---------- DATA SUPPLIED

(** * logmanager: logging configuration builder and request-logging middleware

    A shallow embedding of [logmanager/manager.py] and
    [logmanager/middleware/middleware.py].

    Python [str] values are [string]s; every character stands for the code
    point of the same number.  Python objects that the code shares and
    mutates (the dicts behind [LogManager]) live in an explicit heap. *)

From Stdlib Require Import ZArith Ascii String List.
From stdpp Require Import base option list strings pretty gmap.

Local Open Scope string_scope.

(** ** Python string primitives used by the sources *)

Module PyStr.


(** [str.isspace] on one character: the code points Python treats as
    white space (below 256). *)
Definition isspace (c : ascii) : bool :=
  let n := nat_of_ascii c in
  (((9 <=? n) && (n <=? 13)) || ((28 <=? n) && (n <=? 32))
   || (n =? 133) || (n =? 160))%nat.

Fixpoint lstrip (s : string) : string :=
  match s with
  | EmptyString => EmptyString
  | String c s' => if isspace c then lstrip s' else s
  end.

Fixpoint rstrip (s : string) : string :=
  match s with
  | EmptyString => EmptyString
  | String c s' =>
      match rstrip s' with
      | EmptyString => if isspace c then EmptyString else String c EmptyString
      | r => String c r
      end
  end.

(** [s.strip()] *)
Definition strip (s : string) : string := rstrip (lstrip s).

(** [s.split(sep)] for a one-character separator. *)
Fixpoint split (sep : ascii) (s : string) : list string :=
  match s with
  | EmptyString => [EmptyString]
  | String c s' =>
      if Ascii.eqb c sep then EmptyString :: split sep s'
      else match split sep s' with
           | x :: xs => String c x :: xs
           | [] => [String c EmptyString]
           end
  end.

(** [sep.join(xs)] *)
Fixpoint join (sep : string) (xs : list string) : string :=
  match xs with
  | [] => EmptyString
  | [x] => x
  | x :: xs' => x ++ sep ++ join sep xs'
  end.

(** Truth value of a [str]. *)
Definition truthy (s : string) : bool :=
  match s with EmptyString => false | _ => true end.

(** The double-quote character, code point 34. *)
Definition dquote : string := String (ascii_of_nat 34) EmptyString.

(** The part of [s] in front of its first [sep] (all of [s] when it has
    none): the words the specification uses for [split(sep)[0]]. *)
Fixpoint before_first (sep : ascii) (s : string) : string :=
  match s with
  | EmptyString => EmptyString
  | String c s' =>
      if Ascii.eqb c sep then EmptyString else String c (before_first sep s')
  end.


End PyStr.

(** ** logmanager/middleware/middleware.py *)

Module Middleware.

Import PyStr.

--------------------
---------- DATA SUPPLIED

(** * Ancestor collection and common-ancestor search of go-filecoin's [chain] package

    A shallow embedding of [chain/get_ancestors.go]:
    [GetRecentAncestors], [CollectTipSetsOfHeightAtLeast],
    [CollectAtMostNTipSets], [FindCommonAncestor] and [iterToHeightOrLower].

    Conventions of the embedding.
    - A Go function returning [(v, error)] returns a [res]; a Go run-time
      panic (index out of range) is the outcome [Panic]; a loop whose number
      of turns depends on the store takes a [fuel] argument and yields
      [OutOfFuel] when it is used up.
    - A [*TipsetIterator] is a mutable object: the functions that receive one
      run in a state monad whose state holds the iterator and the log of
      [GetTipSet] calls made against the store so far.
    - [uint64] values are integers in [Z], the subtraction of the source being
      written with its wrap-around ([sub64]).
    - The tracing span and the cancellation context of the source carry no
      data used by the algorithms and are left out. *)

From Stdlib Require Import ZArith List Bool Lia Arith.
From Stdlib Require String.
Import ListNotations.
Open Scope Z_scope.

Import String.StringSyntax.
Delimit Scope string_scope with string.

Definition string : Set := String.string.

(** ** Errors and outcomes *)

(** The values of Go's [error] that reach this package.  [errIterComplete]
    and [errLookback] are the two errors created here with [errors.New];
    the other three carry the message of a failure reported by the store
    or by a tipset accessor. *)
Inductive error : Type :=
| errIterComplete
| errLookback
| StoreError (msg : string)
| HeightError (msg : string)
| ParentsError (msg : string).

--------------------
---------- DATA SUPPLIED

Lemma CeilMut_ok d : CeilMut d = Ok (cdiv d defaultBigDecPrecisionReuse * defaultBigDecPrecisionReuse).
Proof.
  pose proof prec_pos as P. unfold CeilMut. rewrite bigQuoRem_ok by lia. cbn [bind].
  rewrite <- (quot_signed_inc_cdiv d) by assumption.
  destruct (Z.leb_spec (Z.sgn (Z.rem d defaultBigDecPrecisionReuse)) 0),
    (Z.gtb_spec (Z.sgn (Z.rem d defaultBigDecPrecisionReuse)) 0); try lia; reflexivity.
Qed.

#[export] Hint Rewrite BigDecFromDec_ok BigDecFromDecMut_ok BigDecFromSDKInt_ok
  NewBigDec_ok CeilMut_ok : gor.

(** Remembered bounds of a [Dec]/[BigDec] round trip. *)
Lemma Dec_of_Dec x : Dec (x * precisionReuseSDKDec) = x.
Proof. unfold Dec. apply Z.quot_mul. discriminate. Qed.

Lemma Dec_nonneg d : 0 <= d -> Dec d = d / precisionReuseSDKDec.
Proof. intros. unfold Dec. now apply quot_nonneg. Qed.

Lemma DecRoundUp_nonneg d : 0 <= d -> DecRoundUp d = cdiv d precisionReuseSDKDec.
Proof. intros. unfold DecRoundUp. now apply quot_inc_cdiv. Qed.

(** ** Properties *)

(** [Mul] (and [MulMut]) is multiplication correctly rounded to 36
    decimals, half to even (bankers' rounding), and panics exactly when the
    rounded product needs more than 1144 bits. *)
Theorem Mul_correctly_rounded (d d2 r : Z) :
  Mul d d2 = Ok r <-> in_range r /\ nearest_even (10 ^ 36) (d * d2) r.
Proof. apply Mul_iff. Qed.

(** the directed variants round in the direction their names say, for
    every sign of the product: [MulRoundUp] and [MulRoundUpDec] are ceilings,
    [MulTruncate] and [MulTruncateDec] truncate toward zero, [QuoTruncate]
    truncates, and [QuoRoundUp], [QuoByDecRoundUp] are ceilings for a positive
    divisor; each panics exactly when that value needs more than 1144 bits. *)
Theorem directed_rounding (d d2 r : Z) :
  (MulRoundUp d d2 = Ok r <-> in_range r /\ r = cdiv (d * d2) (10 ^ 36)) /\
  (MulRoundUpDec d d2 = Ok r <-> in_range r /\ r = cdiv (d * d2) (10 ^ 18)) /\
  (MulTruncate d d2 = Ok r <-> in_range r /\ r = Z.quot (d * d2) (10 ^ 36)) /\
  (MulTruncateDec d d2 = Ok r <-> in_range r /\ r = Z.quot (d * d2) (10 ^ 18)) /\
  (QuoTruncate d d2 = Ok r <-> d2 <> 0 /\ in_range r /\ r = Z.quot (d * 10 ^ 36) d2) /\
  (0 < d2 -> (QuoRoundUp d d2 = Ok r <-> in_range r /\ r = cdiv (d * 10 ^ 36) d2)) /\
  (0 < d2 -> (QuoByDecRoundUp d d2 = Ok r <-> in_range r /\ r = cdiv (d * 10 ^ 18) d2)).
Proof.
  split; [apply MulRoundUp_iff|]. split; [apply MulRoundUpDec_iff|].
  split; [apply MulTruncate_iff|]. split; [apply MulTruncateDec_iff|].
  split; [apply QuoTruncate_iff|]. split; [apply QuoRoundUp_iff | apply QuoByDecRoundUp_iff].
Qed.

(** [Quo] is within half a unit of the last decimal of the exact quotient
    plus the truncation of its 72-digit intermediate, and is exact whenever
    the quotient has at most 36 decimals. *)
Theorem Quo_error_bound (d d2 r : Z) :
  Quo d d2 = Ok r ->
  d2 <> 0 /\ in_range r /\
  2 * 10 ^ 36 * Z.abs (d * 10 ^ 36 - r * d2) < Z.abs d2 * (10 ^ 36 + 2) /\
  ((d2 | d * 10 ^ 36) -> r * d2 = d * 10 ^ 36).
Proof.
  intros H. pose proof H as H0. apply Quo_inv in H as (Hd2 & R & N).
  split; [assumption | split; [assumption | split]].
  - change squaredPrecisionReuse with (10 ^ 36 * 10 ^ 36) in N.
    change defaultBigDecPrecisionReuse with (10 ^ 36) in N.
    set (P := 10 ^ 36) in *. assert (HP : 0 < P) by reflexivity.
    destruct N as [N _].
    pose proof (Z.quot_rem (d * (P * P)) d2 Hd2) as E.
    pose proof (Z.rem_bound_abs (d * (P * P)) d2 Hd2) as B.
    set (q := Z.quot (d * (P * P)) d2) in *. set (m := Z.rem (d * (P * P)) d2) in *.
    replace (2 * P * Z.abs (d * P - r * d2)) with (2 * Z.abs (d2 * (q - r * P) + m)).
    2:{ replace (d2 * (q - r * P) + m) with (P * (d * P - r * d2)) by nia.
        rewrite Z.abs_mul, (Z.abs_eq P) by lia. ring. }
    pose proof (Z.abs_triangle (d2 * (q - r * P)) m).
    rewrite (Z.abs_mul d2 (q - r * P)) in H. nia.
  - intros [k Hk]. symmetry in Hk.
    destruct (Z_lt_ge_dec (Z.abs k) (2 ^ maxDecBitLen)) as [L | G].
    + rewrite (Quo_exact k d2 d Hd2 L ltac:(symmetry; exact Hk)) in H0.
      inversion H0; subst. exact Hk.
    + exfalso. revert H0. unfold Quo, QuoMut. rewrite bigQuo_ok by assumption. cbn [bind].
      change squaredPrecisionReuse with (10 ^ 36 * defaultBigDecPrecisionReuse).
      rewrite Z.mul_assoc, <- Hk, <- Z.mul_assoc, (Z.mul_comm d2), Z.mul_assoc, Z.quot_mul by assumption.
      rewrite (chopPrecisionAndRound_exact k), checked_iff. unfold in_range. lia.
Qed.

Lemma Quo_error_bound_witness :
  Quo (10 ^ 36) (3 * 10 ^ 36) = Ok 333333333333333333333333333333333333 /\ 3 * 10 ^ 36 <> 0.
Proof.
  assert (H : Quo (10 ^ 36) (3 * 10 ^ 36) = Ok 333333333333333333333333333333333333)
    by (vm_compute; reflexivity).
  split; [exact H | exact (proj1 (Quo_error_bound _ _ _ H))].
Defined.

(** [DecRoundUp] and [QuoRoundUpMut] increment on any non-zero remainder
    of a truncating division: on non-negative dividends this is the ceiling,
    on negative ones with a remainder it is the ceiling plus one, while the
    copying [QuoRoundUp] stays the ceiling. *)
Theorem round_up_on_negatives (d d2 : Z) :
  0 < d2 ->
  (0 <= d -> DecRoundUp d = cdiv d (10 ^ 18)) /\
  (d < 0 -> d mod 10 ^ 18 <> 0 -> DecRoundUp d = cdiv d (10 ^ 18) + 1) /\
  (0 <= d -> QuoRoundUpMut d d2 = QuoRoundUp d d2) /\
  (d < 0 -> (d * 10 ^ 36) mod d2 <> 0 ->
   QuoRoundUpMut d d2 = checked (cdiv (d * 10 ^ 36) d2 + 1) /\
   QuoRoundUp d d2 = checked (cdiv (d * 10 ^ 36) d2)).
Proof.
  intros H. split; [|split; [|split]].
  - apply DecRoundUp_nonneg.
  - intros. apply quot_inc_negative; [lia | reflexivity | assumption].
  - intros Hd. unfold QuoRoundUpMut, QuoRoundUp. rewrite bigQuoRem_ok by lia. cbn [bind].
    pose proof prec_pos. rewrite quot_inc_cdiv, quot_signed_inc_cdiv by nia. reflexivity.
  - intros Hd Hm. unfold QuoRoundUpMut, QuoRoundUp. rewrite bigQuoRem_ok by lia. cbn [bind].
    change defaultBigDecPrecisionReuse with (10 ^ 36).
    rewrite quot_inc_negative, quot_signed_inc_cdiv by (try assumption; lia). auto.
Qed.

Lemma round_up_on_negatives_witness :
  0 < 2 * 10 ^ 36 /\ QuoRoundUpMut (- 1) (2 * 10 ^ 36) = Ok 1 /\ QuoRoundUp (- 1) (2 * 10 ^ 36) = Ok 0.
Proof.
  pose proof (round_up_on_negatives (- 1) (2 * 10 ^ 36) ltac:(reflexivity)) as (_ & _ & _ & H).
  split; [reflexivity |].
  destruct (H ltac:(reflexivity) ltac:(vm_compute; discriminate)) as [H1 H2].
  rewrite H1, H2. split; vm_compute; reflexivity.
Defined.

--------------------

- GOAL OF THE EXERCISE
Retype exactly the lines of the data above that fall between the line with "split; [exact H" and the line with "(d < 0 -> d mod", inclusive, and add nothing.

- REPLY
  split; [exact H | exact (proj1 (Quo_error_bound _ _ _ H))].
Defined.

(** [DecRoundUp] and [QuoRoundUpMut] increment on any non-zero remainder
    of a truncating division: on non-negative dividends this is the ceiling,
    on negative ones with a remainder it is the ceiling plus one, while the
    copying [QuoRoundUp] stays the ceiling. *)
Theorem round_up_on_negatives (d d2 : Z) :
  0 < d2 ->
  (0 <= d -> DecRoundUp d = cdiv d (10 ^ 18)) /\
  (d < 0 -> d mod 10 ^ 18 <> 0 -> DecRoundUp d = cdiv d (10 ^ 18) + 1) /\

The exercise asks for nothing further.